--- Exercise ---
Copy each entry below without any change.

--- Data provided ---
(** C2. For a SchemaDescriptor (a type tag, a one-element list or a mapping,
    recursively) and any value, [validate_schema] returns [(True, "")] exactly
    when the value recursively matches the schema; otherwise it returns
    [(False, m)] where [m] is not empty and is the rendered path to the first
    failing location (steps ['key' -> ] and [item[i] -> ]) followed by the
    description of the failure there. *)
Theorem validate_schema_matches_or_reports_first_failure schema data :
  is_schema_descriptor schema = true →
  (validate_schema data schema = (true, "") ↔ Matches schema data) ∧
  (¬ Matches schema data →
   ∃ p m,
     FirstFailure schema data p m ∧ m ≠ "" ∧ render_path p ++ m ≠ "" ∧
     validate_schema data schema = (false, render_path p ++ m)).
Proof.
  intros Hwf.
  destruct (validate_schema_validated schema Hwf data)
    as [[Hm Hv] | [Hn (p & m & Hff & Hne & Hv)]].
  - split; [by split|]. by intros [].
  - split.
    + rewrite Hv. split; [by intros [=]|by intros ?].
    + intros _. exists p, m. repeat split; try done.
      intros Happ. apply Hne.
      destruct (render_path p); [done|by simpl in Happ].
Qed.

End schema.

(** ** Instances of the theorems above at concrete inputs *)

Section instances.
Import validate_production_readiness api_validator.


(** The schema [{"id": int, "tags": [str]}] against a body whose second tag
    is a number. *)
Lemma validate_schema_matches_or_reports_first_failure_witness :
  is_schema_descriptor
    (SDict [("id", SType T_int); ("tags", SList [SType T_str])]) = true
  ∧ (validate_schema
       (JDict [("id", JInt 7); ("tags", JList [JStr "a"; JInt 3])])
       (SDict [("id", SType T_int); ("tags", SList [SType T_str])])
     = (true, "")
     ↔ Matches (SDict [("id", SType T_int); ("tags", SList [SType T_str])])
         (JDict [("id", JInt 7); ("tags", JList [JStr "a"; JInt 3])])).
Proof.
  split; [reflexivity|].
  apply (validate_schema_matches_or_reports_first_failure
           (SDict [("id", SType T_int); ("tags", SList [SType T_str])])
           (JDict [("id", JInt 7); ("tags", JList [JStr "a"; JInt 3])])).
  reflexivity.
Defined.

Example validate_schema_reports_item_path :
  validate_schema
    (JDict [("id", JInt 7); ("tags", JList [JStr "a"; JInt 3])])
    (SDict [("id", SType T_int); ("tags", SList [SType T_str])])
  = (false, "'tags' -> item[1] -> Expected str, got int").
Proof. reflexivity. Qed.

End instances.

(** ** The load tester *)

Section load_tester.
Import load_tester.
Context {float_text : FloatText}.

(** C9. With linear interpolation over the sorted input,
    [get_percentile([10,20,30,40], 50)] is 25 and [get_percentile([5], 99)]
    is 5. *)
Theorem get_percentile_examples :
  (∃ q, get_percentile [10; 20; 30; 40]%Q 50 = Ok q ∧ (q == 25)%Q) ∧
  (∃ q, get_percentile [5]%Q 99 = Ok q ∧ (q == 5)%Q).
Proof.
  split; eexists; (split; [vm_compute; reflexivity | reflexivity]).
Qed.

--- Task answer ---
(** C2. For a SchemaDescriptor (a type tag, a one-element list or a mapping,
    recursively) and any value, [validate_schema] returns [(True, "")] exactly
    when the value recursively matches the schema; otherwise it returns
    [(False, m)] where [m] is not empty and is the rendered path to the first
    failing location (steps ['key' -> ] and [item[i] -> ]) followed by the
    description of the failure there. *)
Theorem validate_schema_matches_or_reports_first_failure schema data :
  is_schema_descriptor schema = true →
  (validate_schema data schema = (true, "") ↔ Matches schema data) ∧
  (¬ Matches schema data →
   ∃ p m,
     FirstFailure schema data p m ∧ m ≠ "" ∧ render_path p ++ m ≠ "" ∧
     validate_schema data schema = (false, render_path p ++ m)).
Proof.
  intros Hwf.
  destruct (validate_schema_validated schema Hwf data)
    as [[Hm Hv] | [Hn (p & m & Hff & Hne & Hv)]].
  - split; [by split|]. by intros [].
  - split.
    + rewrite Hv. split; [by intros [=]|by intros ?].
    + intros _. exists p, m. repeat split; try done.
      intros Happ. apply Hne.
      destruct (render_path p); [done|by simpl in Happ].
Qed.

End schema.

(** ** Instances of the theorems above at concrete inputs *)

Section instances.
Import validate_production_readiness api_validator.


(** The schema [{"id": int, "tags": [str]}] against a body whose second tag
    is a number. *)
Lemma validate_schema_matches_or_reports_first_failure_witness :
  is_schema_descriptor
    (SDict [("id", SType T_int); ("tags", SList [SType T_str])]) = true
  ∧ (validate_schema
       (JDict [("id", JInt 7); ("tags", JList [JStr "a"; JInt 3])])
       (SDict [("id", SType T_int); ("tags", SList [SType T_str])])
     = (true, "")
     ↔ Matches (SDict [("id", SType T_int); ("tags", SList [SType T_str])])
         (JDict [("id", JInt 7); ("tags", JList [JStr "a"; JInt 3])])).
Proof.
  split; [reflexivity|].
  apply (validate_schema_matches_or_reports_first_failure
           (SDict [("id", SType T_int); ("tags", SList [SType T_str])])
           (JDict [("id", JInt 7); ("tags", JList [JStr "a"; JInt 3])])).
  reflexivity.
Defined.

Example validate_schema_reports_item_path :
  validate_schema
    (JDict [("id", JInt 7); ("tags", JList [JStr "a"; JInt 3])])
    (SDict [("id", SType T_int); ("tags", SList [SType T_str])])
  = (false, "'tags' -> item[1] -> Expected str, got int").
Proof. reflexivity. Qed.

End instances.

(** ** The load tester *)

Section load_tester.
Import load_tester.
Context {float_text : FloatText}.

(** C9. With linear interpolation over the sorted input,
    [get_percentile([10,20,30,40], 50)] is 25 and [get_percentile([5], 99)]
    is 5. *)
Theorem get_percentile_examples :
  (∃ q, get_percentile [10; 20; 30; 40]%Q 50 = Ok q ∧ (q == 25)%Q) ∧
  (∃ q, get_percentile [5]%Q 99 = Ok q ∧ (q == 5)%Q).
Proof.
  split; eexists; (split; [vm_compute; reflexivity | reflexivity]).
Qed.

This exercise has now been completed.